Ao chegarmos no país da luz, a credencial que nos será pedida é a da evolução espiritual, e isso pode se dar em qualquer cultura e em qualquer denominação religiosa, lembrando sempre de outro bordão caro ao Espiritismo, de que muito será dado a quem muito será cobrado. Não há garantia de evolução por se filiar a crença A ou B. São apenas instrumentos de evolução.

Aliás, cabe sempre lembrar que ao ser intolerante, utilizando de violência no trato com outras denominações, estamos trazendo para a prática espírita visões estranhas a sua essência, o que é uma forma de deturpação do Espiritismo, contraditória por alegarmos a intolerância pela pureza doutrinária, colaborando com esta na prática. 

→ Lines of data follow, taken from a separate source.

(** * The nearest-frame scan of [onTimeUpdate] *)

(** Induction over a [reduce] whose callback may fail: when the callback
    succeeds and keeps the invariant on every element, the [reduce]
    succeeds and ends in the invariant. *)
Lemma reduceM_from_ind_idx {A B : Type} (P : nat -> B -> Prop)
    (f : B -> A -> nat -> option B) (l : list A) (idx : nat) (acc : B) :
  P idx acc ->
  (forall k acc' a, P (idx + k)%nat acc' -> l !! k = Some a ->
     exists acc'', f acc' a (idx + k)%nat = Some acc'' /\
       P (idx + k + 1)%nat acc'') ->
  exists r, reduceM_from f idx l acc = Some r /\ P (idx + length l)%nat r.
Proof.
  revert idx acc. induction l as [|a l IH]; intros idx acc Hacc Hstep;
    cbn [reduceM_from length].
  - exists acc. rewrite Nat.add_0_r. auto.
  - destruct (Hstep 0%nat acc a) as (acc1 & Hf & Hacc1);
      [rewrite Nat.add_0_r; exact Hacc|reflexivity|].
    rewrite !Nat.add_0_r in *. rewrite Hf. cbn [mbind option_bind].
    replace (idx + S (length l))%nat with (idx + 1 + length l)%nat by lia.
    apply IH; [exact Hacc1|].
    intros k acc' a' Hacc' Hk.
    replace (idx + 1 + k)%nat with (idx + S k)%nat in * by lia.
    apply Hstep; assumption.
Qed.

(** What the handler does on a non-empty [framesRef]. *)
Lemma onTimeUpdate_run (ready : bool) (video : Video.t)
    (framesRef : list FrameSnapshot.t) (currentTime : R) :
  framesRef <> [] ->
  exists nearestIdx nearest,
    onTimeUpdate ready video framesRef currentTime
      = Some (Some (drawOverlay ready video (Some nearest), nearestIdx)) /\
    framesRef !! nearestIdx = Some nearest /\
    (forall j f, framesRef !! j = Some f ->
       Rabs (FrameSnapshot.time nearest - currentTime)
         <= Rabs (FrameSnapshot.time f - currentTime)) /\
    (forall j f, (j < nearestIdx)%nat -> framesRef !! j = Some f ->
       Rabs (FrameSnapshot.time nearest - currentTime)
         < Rabs (FrameSnapshot.time f - currentTime)).
Proof.
  intros Hne.
  set (dist := fun f => Rabs (FrameSnapshot.time f - currentTime)).
  set (P := fun (k acc : nat) =>
    exists best, framesRef !! acc = Some best /\
      (forall j f, (j < k)%nat -> framesRef !! j = Some f -> dist best <= dist f) /\
      (forall j f, (j < acc)%nat -> framesRef !! j = Some f -> dist best < dist f)).
  destruct (reduceM_from_ind_idx P (nearest_step framesRef currentTime)
              framesRef 0%nat 0%nat) as (r & Hr & best & Hbest & Hmin & Hfirst).
  - destruct framesRef as [|f0 rest]; [congruence|].
    exists f0. split; [reflexivity|]. split; intros; lia.
  - intros k acc a (best & Hbest & Hmin & Hfirst) Hk. cbn [Nat.add] in *.
    unfold nearest_step. rewrite Hbest. cbn [mbind option_bind].
    eexists. split; [reflexivity|]. fold (dist a) (dist best).
    destruct (Rlt_dec (dist a) (dist best)) as [Hlt|Hge].
    + exists a. split; [exact Hk|]. split.
      * intros j f Hj Hf. destruct (Nat.eq_dec j k) as [->|Hjk].
        -- rewrite Hk in Hf. injection Hf as <-. lra.
        -- pose proof (Hmin j f ltac:(lia) Hf). lra.
      * intros j f Hj Hf. pose proof (Hmin j f Hj Hf). lra.
    + exists best. split; [exact Hbest|]. split; [|exact Hfirst].
      intros j f Hj Hf. destruct (Nat.eq_dec j k) as [->|Hjk].
      * rewrite Hk in Hf. injection Hf as <-. lra.
      * apply (Hmin j f); [lia|exact Hf].
  - exists r, best. cbn [Nat.add] in Hmin.
    split; [|split; [exact Hbest|split]].
    + unfold onTimeUpdate.
      destruct (Nat.eqb_spec (length framesRef) 0) as [Hz|_].
      { destruct framesRef; [congruence|discriminate]. }
      unfold nearestIdx_of. rewrite Hr. cbn [mbind option_bind].
      rewrite Hbest. reflexivity.
    + intros j f Hf. apply (Hmin j f); [|exact Hf].
      apply lookup_lt_Some in Hf. exact Hf.
    + exact Hfirst.
Qed.

(** X13: on a non-empty [framesRef] the [onTimeUpdate] handler does not
    fail; it seeks to an index of [framesRef] whose frame is nearest in
    time to the playback time, the earliest such index, and redraws the
    overlay for that frame. *)
Theorem onTimeUpdate_nearest (ready : bool) (video : Video.t)
    (framesRef : list FrameSnapshot.t) (currentTime : R) :
  framesRef <> [] ->
  exists nearestIdx nearest,
    onTimeUpdate ready video framesRef currentTime
      = Some (Some (drawOverlay ready video (Some nearest), nearestIdx)) /\
    framesRef !! nearestIdx = Some nearest /\
    (forall j f, framesRef !! j = Some f ->
       Rabs (FrameSnapshot.time nearest - currentTime)
         <= Rabs (FrameSnapshot.time f - currentTime)) /\
    (forall j f, (j < nearestIdx)%nat -> framesRef !! j = Some f ->
       Rabs (FrameSnapshot.time nearest - currentTime)
         < Rabs (FrameSnapshot.time f - currentTime)).
Proof. exact (onTimeUpdate_run ready video framesRef currentTime). Qed.

(** * The sampler *)

(** The frames pushed by [m] iterations entered at [time] and detector
    call [call]. *)
Lemma sample_loop_inv (detector : nat -> option (list Keypoint.t))
    (width height duration step : R) (fuel : nat) (time : R) (call : nat)
    (frames out : list FrameSnapshot.t) :
  sample_loop fuel detector width height duration step time call frames
    = Some out ->
  exists m,
    (m < fuel)%nat /\
    (forall j, (j < m)%nat -> time + INR j * step <= duration) /\
    duration < time + INR m * step /\
    out = frames ++
      map (fun j => sample_frame width height (time + INR j * step)
                      (detector (call + j)%nat)) (seq 0 m).
Proof.
  revert time call frames. induction fuel as [|fuel IH]; intros time call frames;
    cbn [sample_loop]; [discriminate|].
  destruct (Rle_dec time duration) as [Hle|Hgt].
  - intros Hrun. destruct (IH _ _ _ Hrun) as (m & Hm & Hin & Hout & ->).
    exists (S m). split; [lia|]. split; [|split].
    + intros [|j] Hj; [simpl; lra|].
      specialize (Hin j ltac:(lia)). rewrite S_INR. lra.
    + rewrite S_INR. lra.
    + rewrite <- app_assoc. f_equal. cbn [seq map app].
      f_equal; [f_equal; [simpl; lra|f_equal; lia]|].
      rewrite <- seq_shift, map_map. apply map_ext. intros j.
      f_equal; [rewrite S_INR; lra|f_equal; lia].
  - intros [= <-]. exists 0%nat. split; [lia|]. split; [intros; lia|].
    split; [simpl; lra|]. rewrite app_nil_r. reflexivity.
Qed.
Section CommandsKeepIdentifiers.

Variable ext : External.
Variable gen : nat -> string.
Hypothesis gen_fresh : forall j k : nat, gen j = gen k -> j = k.

Lemma distinctIds_sub (n : nat) (old new : list string) :
  distinctIds gen n old -> subMultiset new old -> distinctIds gen n new.
Proof.
  intros Hd Hsub. rewrite <- (Nat.add_0_r n).
  apply (distinctIds_step gen gen_fresh n 0 old new new Hd Hsub).
  reflexivity.
Qed.

Lemma wellIdentified_same (st st' : AppState) :
  objects st' = objects st -> idCalls st' = idCalls st ->
  wellIdentified gen st -> wellIdentified gen st'.
Proof. unfold wellIdentified. now intros -> ->. Qed.

Lemma filter_ids (f : SceneObject -> bool) (l : list SceneObject) :
  subMultiset (allIds (filter f l)) (allIds l).
Proof.
  exists (allIds (filter (fun a => negb (f a)) l)). unfold allIds.
  rewrite (flat_map_partition idsOf f l). apply Permutation_app_comm.
Qed.

Lemma handleAddShape_ids (t : ShapeType) (newColor : string) (st : AppState) :
  wellIdentified gen st -> wellIdentified gen (handleAddShape gen t newColor st).
Proof.
  unfold wellIdentified, handleAddShape; simpl. intros Hd.
  rewrite <- Nat.add_1_r. now apply distinctIds_append.
Qed.

Lemma handleImportModel_ids (fileName stem : string) (parsed : ImportOutcome)
    (newColor : string) (st : AppState) :
  wellIdentified gen st ->
  wellIdentified gen (handleImportModel gen fileName stem parsed newColor st).
Proof.
  unfold wellIdentified, handleImportModel. destruct parsed; simpl; auto.
  intros Hd. rewrite <- Nat.add_1_r. now apply distinctIds_append.
Qed.

Lemma handleDuplicateObject_ids (i : string) (st : AppState) :
  wellIdentified gen st -> wellIdentified gen (handleDuplicateObject gen i st).
Proof.
  unfold wellIdentified, handleDuplicateObject. intros Hd.
  destruct (findObjectRecursive (objects st) i) as [original|]; [|exact Hd].
  destruct (deepClone_ids gen
              (copyName (getAllNames (objects st)) (name original))
              original true (idCalls st)) as (Hids & Hn).
  destruct (deepClone gen _ original true (idCalls st)) as [copy n'].
  simpl in *. subst n'. now apply distinctIds_append.
Qed.

Lemma handleDeleteObject_ids (i : string) (st : AppState) :
  wellIdentified gen st -> wellIdentified gen (handleDeleteObject i st).
Proof.
  unfold wellIdentified, handleDeleteObject; simpl. intros Hd.
  apply (distinctIds_sub _ _ _ Hd). apply deleteObjectRecursive_ids.
Qed.

Lemma onDeleteSelected_ids (st : AppState) :
  wellIdentified gen st -> wellIdentified gen (onDeleteSelected st).
Proof.
  unfold wellIdentified, onDeleteSelected; simpl. intros Hd.
  apply (distinctIds_sub _ _ _ Hd).
  generalize (objects st) as objs. generalize (selectedIds st) as sel.
  induction sel as [|i sel IH]; intros objs; simpl; [apply subMultiset_refl|].
  eapply subMultiset_trans; [apply IH | apply deleteObjectRecursive_ids].
Qed.

Lemma handleGroup_ids (st : AppState) :
  wellIdentified gen st -> wellIdentified gen (handleGroup gen st).
Proof.
  unfold wellIdentified, handleGroup. intros Hd.
  destruct (List.length (selectedIds st) <? 2)%nat; [exact Hd|].
  set (sel := fun obj => includes (selectedIds st) (id obj)).
  destruct (filter sel (objects st)) as [|o l] eqn:E; [exact Hd|].
  rewrite <- E. simpl. rewrite <- Nat.add_1_r.
  apply (distinctIds_step gen gen_fresh _ 1 _
           (allIds (filter (fun obj => negb (sel obj)) (objects st))
            ++ allIds (filter sel (objects st))) _ Hd).
  - exists []. rewrite app_nil_r. apply flat_map_partition.
  - rewrite allIds_app. unfold allIds at 2. simpl. rewrite app_nil_r.
    fold (allIds (map (fun o0 => withPosition o0
                        (vsub (position o0) (centerOf (filter sel (objects st)))))
                      (filter sel (objects st)))).
    rewrite (allIds_map _ _ (fun o0 => idsOf_withPosition o0 _)).
    symmetry. apply Permutation_middle.
Qed.

Lemma handleUngroup_ids (st : AppState) :
  wellIdentified gen st -> wellIdentified gen (handleUngroup ext st).
Proof.
  unfold wellIdentified, handleUngroup. intros Hd.
  destruct (selectedIds st) as [|selected [|? ?]]; try exact Hd.
  destruct (find _ (objects st)) as [grp|] eqn:Hfind; [|exact Hd].
  destruct (ShapeType_eqb (type grp) group); [|exact Hd].
  destruct (children grp) as [kids|] eqn:Hkids; [|exact Hd].
  simpl. apply (distinctIds_sub _ _ _ Hd).
  apply find_some in Hfind. destruct Hfind as (Hin & _).
  apply in_split in Hin. destruct Hin as (l1 & l2 & Hsplit).
  rewrite Hsplit, filter_app. simpl. rewrite String.eqb_refl. simpl.
  rewrite !allIds_app.
  rewrite (allIds_map _ _ (idsOf_ungroupChild ext _)).
  assert (Hgrp : allIds (grp :: l2) = id grp :: allIds kids ++ allIds l2).
  { unfold allIds. simpl. destruct grp; simpl in *. now rewrite Hkids. }
  rewrite Hgrp.
  apply (subMultiset_perm _
           (allIds l1 ++ allIds l2 ++ id grp :: allIds kids)).
  - apply Permutation_app_head.
    rewrite (Permutation_app_comm (allIds l2) (id grp :: allIds kids)).
    reflexivity.
  - rewrite <- app_assoc.
    apply subMultiset_app; [apply filter_ids|].
    apply subMultiset_app; [apply filter_ids|].
    apply subMultiset_skip, subMultiset_refl.
Qed.

Lemma executeBooleanOperation_id (objA objB : SceneObject) (op : Operation)
    (n : nat) (result : SceneObject) (err : option string) (n' : nat) :
  executeBooleanOperation ext gen objA objB op n = (Some result, err, n') ->
  idsOf result = [gen n] /\ n' = S n.
Proof.
  unfold executeBooleanOperation.
  destruct (createMeshFromObject ext objA); [|discriminate].
  destruct (createMeshFromObject ext objB); [|discriminate].
  destruct (negb _); [discriminate|].
  simpl. intros H. injection H as <- _ <-. auto.
Qed.
(** * pyexchange: the OKEX client and its order-book model

    A shallow embedding of [pyexchange/model.py] and [pyexchange/okex.py].
    Python values are given Rocq types as follows:
    - [int] is [Z]; [bool] is [bool]; [str] is [string], read as a sequence
      of characters with code points below 256; [bytes] is [list Z], every
      element in 0..255;
    - an exception is a value of [exn]; a call that may raise returns an
      [outcome];
    - the objects [json()] returns are values of [pyobj], a [dict] being the
      list of its items in insertion order;
    - the network is a transport function from the requests issued so far
      and the current request to the outcome of [requests.get] or
      [requests.post]; client methods thread the list of issued requests
      through a state and error monad.
    Logging is left out. *)

From Stdlib Require Import ZArith Lia String Ascii List Bool.
From Stdlib Require Import SpecFloat DecimalString QArith Qcanon.
From stdpp Require Import gmap strings list fin_maps.

#[local] Open Scope string_scope.
#[local] Open Scope list_scope.
#[local] Open Scope Z_scope.

(** * Exceptions and results *)

(** The exceptions the modelled code can raise.  [Exception msg] is a plain
    [raise Exception(msg)] of the sources; the others are raised by the
    interpreter or by a library on the given operation. *)
Inductive exn : Type :=
  | Exception (msg : string)
  | KeyError (key : string)
  | TypeError
  | ValueError
  | OverflowError
  | ZeroDivisionError
  | RequestException (msg : string).

Inductive outcome (A : Type) : Type :=
  | Returned (a : A)
  | Raised (e : exn).
Arguments Returned {A} a.
Arguments Raised {A} e.

#[global] Instance outcome_ret : MRet outcome := fun A a => Returned a.
#[global] Instance outcome_bind : MBind outcome := fun A B f m =>
  match m with
  | Returned a => f a
  | Raised e => Raised e
  end.
#[global] Instance outcome_fmap : FMap outcome := fun A B f m =>
  match m with
  | Returned a => Returned (f a)
  | Raised e => Raised e
  end.

(** * Python strings and bytes *)

Definition bytes : Type := list Z.

Definition ord (c : ascii) : Z := Z.of_N (N_of_ascii c).
Definition chr (n : Z) : ascii := ascii_of_N (Z.to_N n).

Definition codes (s : string) : list Z := ord <$> list_ascii_of_string s.
Definition of_codes (l : list Z) : string := string_of_list_ascii (chr <$> l).

Definition between (lo hi c : Z) : bool := (lo <=? c) && (c <=? hi).
(** The body of [conditions.every(condition => ...)] for one condition. *)
Definition testCondition (r : row) (condition : FilterCondition) : bool :=
  let value := getField r (fc_field condition) in
  let targetValue := fc_value condition in
  match fc_operator condition with
  | OpEq => JS.looseEq value targetValue
  | OpNe => negb (JS.looseEq value targetValue)
  | OpGt => PrimFloat.ltb (JS.Number targetValue) (JS.Number value)
  | OpGte => PrimFloat.leb (JS.Number targetValue) (JS.Number value)
  | OpLt => PrimFloat.ltb (JS.Number value) (JS.Number targetValue)
  | OpLte => PrimFloat.leb (JS.Number value) (JS.Number targetValue)
  | OpContains => JS.includes (JS.String value) (JS.String targetValue)
  | OpStartsWith => JS.startsWith (JS.String value) (JS.String targetValue)
  | OpEndsWith => JS.endsWith (JS.String value) (JS.String targetValue)
  | OpOther => false
  end.

(** [DataTransform.filter]. *)
Definition filter (data : list row) (conditions : list FilterCondition) : list row :=
  match conditions with
  | [] => data
  | _ => List.filter (fun r => forallb (testCondition r) conditions) data
  end.

(** [DataTransform.castValue]. *)
Definition castValue (v : value) (dataType : string) : value :=
  if bool_decide (dataType = "string") then VStr (JS.String v)
  else if bool_decide (dataType = "number") then VNum (JS.Number v)
  else if bool_decide (dataType = "boolean") then VBool (JS.Boolean v)
  else if bool_decide (dataType = "date") then newDate v
  else v.

(** [DataTransform.extractValue]. *)
Definition extractValue (v : value) (pattern : string) : value :=
  if negb (JS.Boolean v) then VNull
  else match regexFirstMatch pattern (JS.String v) with
       | Some m => VStr m
       | None => VNull
       end.

(** One step of [operations.forEach(op => ...)]: [r] is the input row and
    [newRow] the copy under construction. *)
Definition applyOperation (r : row) (newRow : row) (op : TransformOperation) : row :=
  match to_type op with
  | TrRename =>
      match JS.truthy (to_sourceField op), JS.truthy (to_targetField op) with
      | Some src, Some tgt =>
          if bool_decide (src = tgt) then newRow
          else delete src (setField tgt (getField r src) newRow)
      | _, _ => newRow
      end
  | TrCalculate =>
      match JS.truthy (to_expression op), JS.truthy (to_targetField op) with
      | Some expression, Some tgt => setField tgt (evaluateExpression expression r) newRow
      | _, _ => newRow
      end
  | TrCast =>
      match JS.truthy (to_sourceField op), JS.truthy (to_dataType op),
            JS.truthy (to_targetField op) with
      | Some src, Some dataType, Some tgt =>
          setField tgt (castValue (getField r src) dataType) newRow
      | _, _, _ => newRow
      end
  | TrExtract =>
      match JS.truthy (to_sourceField op), JS.truthy (to_expression op),
            JS.truthy (to_targetField op) with
      | Some src, Some expression, Some tgt =>
          setField tgt (extractValue (getField r src) expression) newRow
      | _, _, _ => newRow
      end
  | TrDrop =>
      match to_dropFields op with
      | Some dropFields => fold_left (fun acc field => delete field acc) dropFields newRow
      | None => newRow
      end
  | TrOther => newRow
  end.

(** [DataTransform.transform]. *)
Definition transform (data : list row) (operations : list TransformOperation) : list row :=
  match operations with
  | [] => data
  | _ => map (fun r => fold_left (applyOperation r) operations r) data
  end.

(** The [values] of [performAggregation]: the field of every row, without
    the [null] and [undefined] ones. *)
Definition presentValue (v : value) : bool :=
  match v with
  | VNull | VUndefined => false
  | _ => true
  end.
Lemma uni_strptime_ymd_ascii s : Uni.strptime_ymd (Uni.of_string s) = strptime_ymd s.
Proof.
  unfold Uni.strptime_ymd, strptime_ymd. rewrite uni_strptime_year_ascii.
  destruct (strptime_year s) as [[y r1] |]; [| reflexivity]. cbn [option_map fst snd].
  rewrite uni_strptime_month_ascii.
  destruct (strptime_month r1) as [[m r2] |]; [| reflexivity]. cbn [option_map fst snd].
  rewrite uni_strptime_day_ascii. reflexivity.
Qed.

(** On text of the code points below 256 [Uni.parse_date] is
    [parse_date]. *)
Lemma uni_parse_date_ascii s : Uni.parse_date (Uni.of_string s) = parse_date (CStr s).
Proof.
  unfold Uni.parse_date, parse_date. cbn [isna str orb]. rewrite uni_strip_ascii.
  destruct (Py.strip s) as [| a t]; [reflexivity |].
  rewrite uni_of_string_cons. cbv iota.
  rewrite <- uni_of_string_cons, uni_strptime_ymd_ascii. reflexivity.
Qed.

Lemma uni_decimal_range n k : Uni.decimal n = Some k -> 0 <= k <= 9.
Proof.
  unfold Uni.decimal.
  destruct (List.find _ Uni.digit_zeros) as [z |] eqn:E; [| discriminate].
  apply List.find_some in E as [_ E]. apply andb_prop in E as [E1 E2].
  apply N.leb_le in E1. apply N.ltb_lt in E2. intros [= <-]. lia.
Qed.

Lemma uni_nonzero_inv n k :
  Uni.nonzero_ascii_digit n = Some k -> 1 <= k <= 9 /\ n = Z.to_N (48 + k).
Proof.
  unfold Uni.nonzero_ascii_digit.
  destruct ((49 <=? n) && (n <=? 57))%N eqn:E; [| discriminate].
  apply andb_prop in E as [E1 E2]. apply N.leb_le in E1. apply N.leb_le in E2.
  intros [= <-]. lia.
Qed.

Lemma uni_year_inv s y r :
  Uni.strptime_year s = Some (y, r) ->
  0 <= y <= 9999 /\ exists ty, s = ty ++ 45%N :: r /\ written_year y ty.
Proof.
  unfold Uni.strptime_year.
  destruct s as [| a [| b [| c [| d [| e r']]]]]; try discriminate.
  destruct (Uni.decimal a) as [ka |] eqn:Ha; [| discriminate].
  destruct (Uni.decimal b) as [kb |] eqn:Hb; [| discriminate].
  destruct (Uni.decimal c) as [kc |] eqn:Hc; [| discriminate].
  destruct (Uni.decimal d) as [kd |] eqn:Hd; [| discriminate].
  destruct (N.eqb_spec e 45) as [-> |]; [| discriminate].
  intros [= <- <-].
  pose proof (uni_decimal_range _ _ Ha). pose proof (uni_decimal_range _ _ Hb).
  pose proof (uni_decimal_range _ _ Hc). pose proof (uni_decimal_range _ _ Hd).
  split; [lia |]. exists [a; b; c; d]. split; [reflexivity |].
  exists a, b, c, d. split; [reflexivity |].
  set (y := 1000 * ka + 100 * kb + 10 * kc + kd).
  replace (y / 1000) with ka by (subst y; Z.div_mod_to_equations; lia).
  replace (y / 100 mod 10) with kb by (subst y; Z.div_mod_to_equations; lia).
  replace (y / 10 mod 10) with kc by (subst y; Z.div_mod_to_equations; lia).
  replace (y mod 10) with kd by (subst y; Z.div_mod_to_equations; lia).
  auto.
Qed.

Lemma uni_year_run y ty r :
  written_year y ty -> Uni.strptime_year (ty ++ 45%N :: r) = Some (y, r).
Proof.
  intros (a & b & c & e & -> & Ha & Hb & Hc & He).
  cbn [app Uni.strptime_year]. rewrite Ha, Hb, Hc, He. cbn [N.eqb Pos.eqb].
  f_equal. f_equal. Z.div_mod_to_equations. lia.
Qed.

Lemma uni_month_inv s m r :
  Uni.strptime_month s = Some (m, r) ->
  1 <= m <= 12 /\ exists tm, s = tm ++ 45%N :: r /\ written_month m tm.
Proof.
  unfold Uni.strptime_month, written_month.
  destruct s as [| a [| b r0]]; try discriminate.
  destruct (N.eqb_spec b 45) as [-> | Hb].
  - destruct (Uni.nonzero_ascii_digit a) as [k |] eqn:Ha; [| discriminate].
    apply uni_nonzero_inv in Ha as [Hk ->]. intros [= <- <-]. split; [lia |].
    exists [Z.to_N (48 + k)]. split; [reflexivity |].
    range_cases k 1 9%nat; right; left; reflexivity.
  - destruct r0 as [| c r']; [discriminate |].
    destruct (N.eqb_spec c 45) as [-> |]; [| discriminate].
    destruct (N.eqb_spec a 49) as [-> | Ha1].
    + destruct (N.eqb_spec b 48) as [-> |];
        [intros [= <- <-]; split; [lia |]; exists [49; 48]%N; split; [| left]; reflexivity |].
      destruct (N.eqb_spec b 49) as [-> |];
        [intros [= <- <-]; split; [lia |]; exists [49; 49]%N; split; [| left]; reflexivity |].
      destruct (N.eqb_spec b 50) as [-> |];
        [intros [= <- <-]; split; [lia |]; exists [49; 50]%N; split; [| left]; reflexivity |].
      discriminate.
    + destruct (N.eqb_spec a 48) as [-> |]; [| discriminate].
      destruct (Uni.nonzero_ascii_digit b) as [k |] eqn:Hk; [| discriminate].
      apply uni_nonzero_inv in Hk as [Hk ->]. intros [= <- <-]. split; [lia |].
      exists [48%N; Z.to_N (48 + k)]. split; [reflexivity |].
      range_cases k 1 9%nat; left; reflexivity.
Qed.

Lemma uni_month_run m tm r :
  1 <= m <= 12 -> written_month m tm ->
  Uni.strptime_month (tm ++ 45%N :: r) = Some (m, r).
Proof.
  unfold written_month. intros H Hin. month_enum m; cbn in Hin;
    repeat (destruct Hin as [<- | Hin]; [reflexivity |]); destruct Hin.
Qed.

Lemma uni_day_inv s d : Uni.strptime_day s = Some d -> 1 <= d <= 31 /\ written_day d s.
Proof.
  unfold Uni.strptime_day, written_day.
  destruct s as [| a [| b [| c r]]]; try discriminate.
  - intros Ha. apply uni_nonzero_inv in Ha as [Hk ->]. split; [lia |]. left.
    range_cases d 1 9%nat; right; left; reflexivity.
  - destruct (N.eqb_spec a 51) as [-> |].
    + destruct (N.eqb_spec b 48) as [-> |];
        [intros [= <-]; split; [lia |]; left; left; reflexivity |].
      destruct (N.eqb_spec b 49) as [-> |];
        [intros [= <-]; split; [lia |]; left; left; reflexivity |].
      discriminate.
    + destruct ((a =? 49) || (a =? 50))%N eqn:E12.
      * destruct (Uni.decimal b) as [k |] eqn:Hb; [| discriminate].
        pose proof (uni_decimal_range _ _ Hb) as Hk. cbn [option_map]. intros [= <-].
        assert (Ha : (a = 49 \/ a = 50)%N).
        { apply orb_prop in E12 as [E | E]; apply N.eqb_eq in E; auto. }
        split; [destruct Ha as [-> | ->]; lia |].
        right. exists a, b. split; [reflexivity |]. split; [exact Ha |].
        split; [destruct Ha as [-> | ->]; Z.div_mod_to_equations; lia |].
        rewrite Hb. f_equal. destruct Ha as [-> | ->]; Z.div_mod_to_equations; lia.
      * destruct ((a =? 48) || (a =? 32))%N eqn:E0; [| discriminate].
        intros Hb. apply uni_nonzero_inv in Hb as [Hk ->]. split; [lia |]. left.
        apply orb_prop in E0 as [E | E]; apply N.eqb_eq in E; subst a;
          range_cases d 1 9%nat;
          first [ left; reflexivity | right; right; left; reflexivity ].
Qed.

Importante que esse tema, que não deveria ser árido, figure na nossa pauta. Em nada nos é estranho, seja dentro ou fora da casa espírita, e na inserção do Espiritismo na sociedade. O diálogo entre as religiões pode ser objeto de sinergia, mantida a identidade de cada crença e seus pressupostos. O livre exercício de culto é um direito de cada cidadão e todos nós estamos sujeitos a ter que invocar esse direito. E muitos espíritas tem tido problemas graves no exercício da sua fé.

A tolerância gera tolerância. O diálogo é o tijolo robusto na construção de pontes. A sinergia nos espaços comuns é uma marca de civilidade e de espírito fraterno. Jesus dizia que seus discípulos serão reconhecidos por muito se amarem. O amor também prevê o respeito a quem crê de forma diversa de nós, e ainda, em relação a quem não crê em nada. Isso tudo são rótulos passageiros, temporais, e o que fica é o espírito, essência, que trilha de mãos dadas com cada irmão o caminho da evolução.